Customer: "Well I was thinking two pounds"
Bernard: "Because three pounds is just naked profiteering for a book of a mere... [checks the back pages of the book] 912 pages long. What'll I do with that extra pound? I'll add another acre to the grounds. I'll chuck a few more koi carp in my piano shaped pond. No, I know, I'll build a wing on the National Gallery with my name on it"
Customer: "Two fifty"
Bernard: "That's more like it. Now you're being reasonable" [takes the book back and opens it] Two fifty gets you...[rips a few pages out of the book] this much. You can come back and collect the rest when you have the other 50p"
Customer: "But you--"
Bernard: [Hits bell] "Thank you!"
[Customer walks out]
 
"Yes, Listener! I will remain in this very spot until you tell me otherwise. Spiders could eat my face off and faithful Cicero would not move an inch!"
 
Our sense by its incapacity has invented darkness. In truth there is nothing but Light, only it is a power of light either above or below our poor human vision's limited range. For do not imagine that light is created by the Suns. The Suns are only physical concentrations of Light, but the splendour they concentrate for us is self-born and everywhere. God is everywhere and wherever God is, there is Light.
- Sri Aurobindo
 
The Sage has no set heart.

Ordinary people's hearts
Become the Sage's heart.

People who are good
I treat well.
People who are not good
I also treat well:
TE as goodness.

Trustworthy people
I trust.
Untrustworthy people
I also trust:
TE as trust.

Sages create harmony under heaven
Blending their hearts with the world.
Ordinary people fix their eyes and ears on them,
But Sages become the world's children.
Lao Tzu
 
Aux armes, citoyens,
Formez vos bataillons,
Marchons, marchons!
Qu'un sang impur
Abreuve nos sillons!

-refrain, La Marsellaise

Spoiler Translation :
To arms, citizens,
Form your battalions,
Let us march, let us march!
So that an impure blood
Will water our furrows!
 
"Let the (fornicators) work that one out." -John Lennon, on the futility of trying to analyze "I Am the Walrus"
 
There are two for whom there is hope, the man who has felt God's touch & been drawn to it and the sceptical seeker & self-convinced atheist; but for the formularists of all the religions & the parrots of free thought, they are dead souls who follow a death that they call living.
- Sri Aurobindo
 
^ Harsh, but fair, perhaps.

Love is life. All, everything that I understand, I understand only because I love. Everything is, everything exists, only because I love. Everything is united by it alone. Love is God, and to die means that I, a particle of love, shall return to the general and eternal source.

Leo Tolstoy
 
Harsh? Maybe...
Examine thyself without pity, then thou wilt be more charitable and pitiful to others.
 
"The greater part of what my neighbors call good I believe in my soul to be bad, and if I repent of anything, it is very likely to be my good behavior. What demon possessed me that I behaved so well?"

- Henry David Thoreau
 
What men call knowledge, is the reasoned acceptance of false appearances. Wisdom looks behind the veil and sees.
Reason divides, fixes details & contrasts them; Wisdom unifies, marries contrasts in a single harmony.
- Sri Aurobindo
 
“Metaphysics is names about reality. Metaphysics is a restaurant where they give you a thirty thousand page menu and no food.”
-Robert Pirsig, Lila
 
A bit of a long one, from Matt Stover's excellent novelization of Star Wars Episode III. It's an ekphrasis of Anakin Skywalker, set during the space battle over Coruscant at the beginning. The book does a much better job than the movie of elucidating Anakin's character and his motivation, of why he does what he does and why he was susceptible to the seduction of the dark side of the Force.

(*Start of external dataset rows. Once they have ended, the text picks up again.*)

Lemma tick_spec m t p w : bounded m p w ->
  let '(p', w') := tick (at_ t) (fetched t) (listed t) p w in stage m p w p' w' (recorded t).
Proof.
  intros Hb. unfold tick, poll. pose proof (processDecisions_spec m (at_ t) (fetched t) p w Hb) as H1.
  destruct (processDecisions _ _ p w) as [[[p1 w1] nd] errD]. destruct H1 as (Hb1 & Hg1 & Hf1).
  pose proof (processAlerts_spec m (at_ t) (listed t) p1 w1 Hb1) as H2.
  destruct (processAlerts _ _ p1 w1) as [[[p2 w2] na] errA]. destruct H2 as (Hb2 & Hg2 & Hf2).
  assert (grows w w2) as Hg by by eapply grows_trans.
  assert (fine w -> exact p w -> fine w2 /\ exact p2 w2 /\ keeps w w2 /\ recorded t w2) as Hall.
  { intros Hf He. destruct (Hf1 Hf He) as (Hf' & He' & Hk1 & Hd). destruct (Hf2 Hf' He') as (Hf'' & He'' & Hk2 & Ha).
    split; [done|]. split; [done|]. split; [by eapply keeps_trans|]. split; [|done].
    intros ds d Hds Hin. eapply keeps_in; [exact Hk2|]. by eapply Hd. }
  destruct errD, errA; done.
Qed.
(** * The number pipeline of Homework_Hillel

    A shallow embedding of the two versions of the number-filtering
    pipeline:

    - [src/number_pipeline.cpp]: the filter factory is an if-chain, the
      reader reports an unopenable file on [std::cerr] and returns an
      empty vector;
    - [src/unnamed/part_000]: the filter factory is a [std::map] registry
      matched by prefix, the reader throws [std::runtime_error].

    The interfaces, filters, observers and [NumberProcessor] are the same
    text in both files and are embedded once.  [int] is a 32-bit integer
    carried by [Z]; [std::string] is [string]; exceptions are values of
    [exception] returned through [result]; [std::cout], [std::cerr] and the
    observer objects live in an explicit [world] threaded by a small
    state-and-exception monad. *)

From Stdlib Require Import ZArith Ascii List Lia Bool.
From Stdlib Require String DecimalString DecimalPos.
From stdpp Require Import base list strings.

Import ListNotations.
Local Open Scope Z_scope.

(** ** Machine integers *)

Definition INT_MIN : Z := - 2 ^ 31.
Definition INT_MAX : Z := 2 ^ 31 - 1.

Definition in_int_range (v : Z) : bool := (INT_MIN <=? v) && (v <=? INT_MAX).

(** The value an [int] holds after an arithmetic result [v]: the
    two's-complement representative of [v] modulo [2^32]. *)
Definition wrap_int (v : Z) : Z := (v + 2 ^ 31) mod 2 ^ 32 - 2 ^ 31.

(** [std::ostream << int]: decimal digits, with a leading minus sign for
    negative values. *)
Definition to_string (v : Z) : string := DecimalString.NilZero.string_of_int (Z.to_int v).

(** [std::endl] as it reaches the stream: a line feed. *)
Definition endl : string := String (ascii_of_nat 10) EmptyString.

(** ** Exceptions *)

Inductive exception : Type :=
| invalid_argument (msg : string)
| runtime_error (msg : string)
| out_of_range (msg : string).

(** [std::exception::what]. *)
Definition what (e : exception) : string :=
  match e with
  | invalid_argument msg => msg
  | runtime_error msg => msg
  | out_of_range msg => msg
  end.

Inductive result (A : Type) : Type :=
| Ok (a : A)
| Throw (e : exception).

Arguments Ok {A} a.
Arguments Throw {A} e.

(** ** Characters and formatted extraction *)

(** [std::isspace] in the "C" locale: space, and HT, LF, VT, FF, CR. *)
Definition isspace (c : ascii) : bool :=
  let n := N_of_ascii c in
  ((n =? 32) || ((9 <=? n) && (n <=? 13)))%N.

Definition isdigit (c : ascii) : bool :=
  let n := N_of_ascii c in
  ((48 <=? n) && (n <=? 57))%N.

Definition digit_value (c : ascii) : Z := Z.of_N (N_of_ascii c) - 48.

(** The stream sentry with [skipws] set: leading whitespace is dropped. *)
Fixpoint skipws (s : string) : string :=
  match s with
  | EmptyString => EmptyString
  | String c r => if isspace c then skipws r else s
  end.

(** Accumulation of the maximal run of decimal digits in front of [s]
    onto [acc]; returns the value and the unread rest. *)
Fixpoint digits (acc : Z) (s : string) : Z * string :=
  match s with
  | EmptyString => (acc, EmptyString)
  | String c r =>
      if isdigit c then digits (10 * acc + digit_value c) r else (acc, s)
  end.

(** An optional sign in front of the digits: [(negative, rest)]. *)
Definition sign (s : string) : bool * string :=
  match s with
  | String c r =>
      if Ascii.eqb c "-" then (true, r)
      else if Ascii.eqb c "+" then (false, r)
      else (false, s)
  | EmptyString => (false, s)
  end.

(** [stream >> value] for an [int] with the default flags ([skipws],
    [dec]): whitespace is skipped, an optional sign and the maximal run of
    digits are read; the extraction fails ([None]: [failbit] is set) when
    there is no digit or when the value does not fit an [int]. On success
    the value and the unread rest of the stream are returned. *)
Definition extract_int (s : string) : option (Z * string) :=
  let '(neg, s2) := sign (skipws s) in
  match s2 with
  | EmptyString => None
  | String c _ =>
      if isdigit c then
        let '(m, rest) := digits 0 s2 in
        let v := if neg then - m else m in
        if in_int_range v then Some (v, rest) else None
      else None
  end.
(** * Morpha bootstrap runtime (src/c/morpha.h, src/c/morpha.c)

    A shallow embedding of the C runtime [MPH_rt_*] and the properties of
    its arena/result protocol, morph and rule encoders and evaluator.

    C data model: LP64.  [size_t], [void*] and [MPH_raw] (uint64_t) are
    64-bit and are carried as [Z] with the wrap-around of unsigned
    arithmetic written out; [int] is 32-bit and its overflow is undefined
    behaviour. *)

From Stdlib Require Import ZArith List Lia.
Import ListNotations.
Open Scope Z_scope.

(** ** C integer types *)

Definition SIZE_MAX : Z := 2 ^ 64 - 1.
Definition INT_MAX : Z := 2 ^ 31 - 1.

(** A value that inhabits [size_t]. *)
Definition size_t_ok (z : Z) : Prop := 0 <= z <= SIZE_MAX.

(** Unsigned addition on [size_t]. *)
Definition size_add (a b : Z) : Z := (a + b) mod 2 ^ 64.

(** Conversion of an [int] to [size_t], as the usual arithmetic
    conversions do to [i] in [i < rule->len]. *)
Definition int_to_size_t (i : Z) : Z := i mod 2 ^ 64.

(** ** Data model (morpha.h) *)

(** Addresses are word-granular: [p + i] is the [i]th [MPH_raw] after [p]. *)
Definition ptr : Type := Z.
Definition NULL : ptr := 0.

Definition MPH_raw : Type := Z.

Definition MPH_DEFAULT_BLOCK : Z := 0x200.

Inductive MPH_result_kind : Type :=
| MPH_OK
| MPH_HALT
| MPH_TOTALITY_FAULT
| MPH_MEM_LOW.

Record MPH_result : Type := mkResult {
  t : MPH_result_kind;
  data : Z
}.

Record MPH_runtime : Type := mkRuntime {
  raw : ptr;
  raw_size : Z;
  pos : Z
}.

Inductive MPH_op : Type :=
| MPH_OP_SUB
| MPH_OP_ADD
| MPH_OP_CMP
| MPH_OP_JMP
| MPH_OP_OFFSET.

(** The enumeration constant of an operator, as it is stored in an
    [MPH_raw] word. *)
Definition MPH_op_code (o : MPH_op) : MPH_raw :=
  match o with
  | MPH_OP_SUB => 0
  | MPH_OP_ADD => 1
  | MPH_OP_CMP => 2
  | MPH_OP_JMP => 3
  | MPH_OP_OFFSET => 4
  end.

Record MPH_cell : Type := mkCell {
  size : Z;
  offsets : list ptr
}.

Record MPH_morph : Type := mkMorph {
  op : MPH_op;
  args : Z
}.

(** [conds] and [morphs] point to caller-owned arrays; the arrays are
    carried by value, [len] is the count the caller declares for both. *)
Record MPH_rule : Type := mkRule {
  conds : list MPH_raw;
  morphs : list MPH_raw;
  len : Z
}.

(** Modelled from the spec: the table of fixed operator arities, which the
    source states only in comments ([MPH_OP_OFFSET] consumes the one
    following value, [MPH_OP_ADD] the following two).  ADD, SUB and CMP take
    two operand words, JMP and OFFSET take one. *)
Definition MPH_op_arity (o : MPH_op) : Z :=
  match o with
  | MPH_OP_SUB | MPH_OP_ADD | MPH_OP_CMP => 2
  | MPH_OP_JMP | MPH_OP_OFFSET => 1
  end.

(** ** Machine state

    The objects a call can reach: the runtime struct [*rt], the result
    struct [*ret] and the word memory that [rt->raw] points into.  The
    three are distinct objects.  [steps] is a ghost counter of the entries
    into [MPH_rt_step]; no code reads it. *)
Record machine : Type := mkMachine {
  rt : MPH_runtime;
  ret : MPH_result;
  mem : ptr -> MPH_raw;
  steps : nat
}.

(** The arena: the [raw_size] words of memory starting at [raw]. *)
Definition arena (w : machine) : list MPH_raw :=
  map (fun i => mem w (raw (rt w) + Z.of_nat i))
      (seq 0 (Z.to_nat (raw_size (rt w)))).

(** The allocation cursor; the runtime has the single field [pos]. *)
Definition cursor (w : machine) : Z := pos (rt w).

(** Words left between the cursor and the end of the arena. *)
Definition remaining (w : machine) : Z := raw_size (rt w) - pos (rt w).

(** ** A state monad with undefined behaviour *)

Inductive outcome (A : Type) : Type :=
| Ok (a : A)
| Undefined
| OutOfFuel.
Arguments Ok {A} a.
Arguments Undefined {A}.
Arguments OutOfFuel {A}.

Definition M (A : Type) : Type := machine -> outcome (A * machine).

Definition mret {A : Type} (a : A) : M A := fun w => Ok (a, w).

Definition bind {A B : Type} (m : M A) (k : A -> M B) : M B :=
  fun w =>
    match m w with
    | Ok (a, w') => k a w'
    | Undefined => Undefined
    | OutOfFuel => OutOfFuel
    end.
Definition open_read (p : Path) : M str :=
  syscall (IoRead p) (λ f, sum_map id (λ s, (s, f)) (read_text p f)).

Definition shutil_copy2 (src dst : Path) : M () :=
  syscall (IoCopy src dst) (λ f, sum_map id (pair ()) (copy2 src dst f)).

(** ** Class [CoGSaver] *)

(** [str(x)] for an attribute that holds a path or [None]. *)
Definition str_of (o : option Path) : str :=
  match o with Some p => to_str p | None => py "None" end.

(** [ExtensionChecker.filter()] *)
Definition ExtensionChecker_filter : str :=
  py "CoG Saver Files (" ++ py "*.cogsav" ++ py ")".

Definition msg_no_game_selected : str :=
  py "No game selected! Please select a save file location by" ++ [newline]
  ++ py "    clicking " ++ [dquote] ++ py "Select Game" ++ [dquote]
  ++ py " and choosing a" ++ [newline]
  ++ py "    storePS<gamename>PSstate file!".

Definition msg_invalid_selection : str :=
  [newline; newline]
  ++ py "ERROR: Please select only a 'storePS<gamename>PSstate' file."
  ++ [newline]
  ++ py "This file may be found in:" ++ [newline]
  ++ py "'\Steam\userdata\<yourSteamID#>\<SteamGame#>\remote'" ++ [newline]
  ++ py "The file selected MUST be the one that ends with " ++ [dquote]
  ++ py "PSstate" ++ [dquote] ++ py " only!".

Definition msg_select_game : str :=
  py "ERROR! Please select your game's save file by clicking 'Select Game'".

(** The text of the list item [_append_message] adds at time [t]. *)
Definition message_item (t : datetime) (msg : str) : str :=
  py "[" ++ strftime fmt_message t ++ py "] "
  ++ replace_char newline [space] msg.

Definition _append_message (msg : str) : M () :=
  now ← datetime_now;
  set_self (λ self, with_main_message (main_message self ++ [message_item now msg]) self).

Definition _load_preferences : M () :=
  self ← get_self;
  let save_location_str := default [] (settings self !! py "saveLocation") in
  if truthy save_location_str
  then set_self (with_save_location (Some (parse save_location_str)))
  else mret ().

Definition _generate_saves_list : M () :=
  self ← get_self;
  match save_folder self with
  | Some folder =>
      present ← path_exists folder;
      if present : bool then
        found ← path_glob folder (py "*.cogsav");
        set_self (with_saves_list found);;
        for_each found (λ save_file,
          _append_message (py "Found file: " ++ name save_file));;
        _append_message
          (py "Found " ++ py (pretty (length found)) ++ py " files.")
      else mret ()
  | None => mret ()
  end.

Definition _update_game : M () :=
  self ← get_self;
  usable ← match save_location self with
           | Some loc => path_exists loc
           | None => mret false
           end;
  match save_location self, usable with
  | Some loc, true =>
      try_except_OSError
        (loc ← path_resolve loc;
         set_self (with_save_location (Some loc));;
         let folder := parent loc // py "saves" in
         set_self (with_save_folder (Some folder));;
         path_mkdir folder;;
         _append_message (py "Custom saves directory: " ++ to_str folder);;
         let quick := parent loc // py "quicksave.cogsav" in
         set_self (with_quick_save_location (Some quick));;
         _append_message (py "Quicksave file: " ++ to_str quick);;
         _generate_saves_list)
        (λ e,
         _append_message (py "Error: " ++ exn_str e);;
         self ← get_self;
         _append_message
           (py "Failed to use " ++ str_of (save_location self)
            ++ py " as a base file!"))
  | _, _ => _append_message msg_no_game_selected
  end.

(** [_init_ui] without the widgets: the title, and the look for the icon. *)
Definition _init_ui : M () :=
  set_self (with_window_title (py "CoG Saver"));;
  _ ← path_exists (parse (py "icon.gif"));
  mret ().

(** The object before [__init__] runs its three calls, over the stored
    preferences. *)
Definition fresh (prefs : gmap str str) : CoGSaver :=
  mkCoGSaver prefs None None None [] [] [].

Definition __init__ : M () :=
  _init_ui;; _load_preferences;; _update_game.

(** [getOpenFileName] is the file dialog: from the directory it opens in
    to the path the user picks, empty when the user cancels. *)
Definition _change_game (getOpenFileName : str → str) : M () :=
  self ← get_self;
  let initial_dir :=
    match save_location self with
    | Some loc => to_str (parent loc)
    | None => []
    end in
  let file_path := getOpenFileName initial_dir in
  if truthy file_path then
    let selected_file := parse file_path in
    _append_message (py "Selected " ++ to_str selected_file);;
    if endswith (name selected_file) (py "PSstate") then
      set_self (with_save_location (Some selected_file));;
      set_self (λ self,
        with_settings
          (<[py "saveLocation" := str_of (save_location self)]> (settings self))
          self);;
      _update_game;;
      set_self (with_window_title (py "CoG Saver - " ++ name selected_file))
    else
      set_self (with_save_location None);;
      _append_message msg_invalid_selection
  else mret ().

Definition _quick_save : M () :=
  self ← get_self;
  match save_location self with
  | None => _append_message msg_select_game
  | Some live =>
      try_except_OSError
        (match quick_save_location self with
         | Some quick =>
             shutil_copy2 live quick;;
             _append_message (py "Quicksaved")
         | None => mret ()
         end)
        (λ e,
         _append_message (py "Error: " ++ exn_str e);;
         _append_message (py "Quicksave failed"))
  end.

Definition _quick_load : M () :=
  self ← get_self;
  match save_location self with
  | None => _append_message msg_select_game
  | Some live =>
      try_except_OSError
        (present ← match quick_save_location self with
                   | Some quick => path_exists quick
                   | None => mret false
                   end;
         match quick_save_location self, present with
         | Some quick, true =>
             shutil_copy2 quick live;;
             _append_message (py "Loaded")
         | _, _ => _append_message (py "No quicksave found")
         end)
        (λ e,
         _append_message (py "Error: " ++ exn_str e);;
         _append_message (py "Load failed"))
  end.

(** The two patterns of [_parse_save]: a quoted field name, a colon with
    any white space around it, and the quoted value as group 1. *)
Definition field_re (field : Re.regex) : Re.regex :=
  Re.cat [Re.Chr dquote; field; Re.Chr dquote;
          Re.Star Re.isspace; Re.Chr 58; Re.Star Re.isspace;
          Re.Chr dquote; Re.Group 1 (Re.Plus Re.not_dquote); Re.Chr dquote].

Definition name_re : Re.regex :=
  field_re (Re.Alt (Re.lit (py "name")) (Re.lit (py "firstname"))).

Definition scene_re : Re.regex := field_re (Re.lit (py "sceneName")).

(** [m.group(1)] when the search found a match [m], else [None]. *)
Definition group1 (m : option Re.groups) : option str :=
  (λ g, Re.group g 1) <$> m.

(** [if x:] for a value that is a string or [None]. *)
Definition present (x : option str) : bool :=
  match x with Some s => truthy s | None => false end.

(** The end of [_parse_save]: the parts joined by spaces. *)
Definition suggested (name : option str) (timestamp : str)
    (scene : option str) : str :=
  let parts := [] in
  let parts := if present name then parts ++ [default [] name] else parts in
  let parts := parts ++ [timestamp] in
  let parts := if present scene then parts ++ [default [] scene] else parts in
  join [space] parts.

And it doesn't have to rely on Hayden Christiansen's non-acting to do it.
Spoiler pretty long but good quote :
This is Anakin Skywalker:

The most powerful Jedi of his generation. Perhaps of any generation. The fastest. The strongest. An unbeatable pilot. An unstoppable warrior. On the ground, in the air or sea or space, there is no one even close. He has not just power, not just skill, but dash: that rare, invaluable combination of boldness and grace.

He is the best there is at what he does. The best there has ever been. And he knows it.

HoloNet features call him the Hero With No Fear. And why not? What should he be afraid of?

Except-

Fear lives inside him anyway, chewing away the firewalls around his heart.

Anakin sometimes thinks of the dread that eats at his heart as a dragon. Children on Tatooine tell each other of the dragons that live inside the suns; smaller cousins of the sun-dragons are supposed to live inside the fusion furnaces that power everything from starships to Podracers.

But Anakin's fear is another kind of dragon. A cold kind. A dead kind.

Not nearly dead enough.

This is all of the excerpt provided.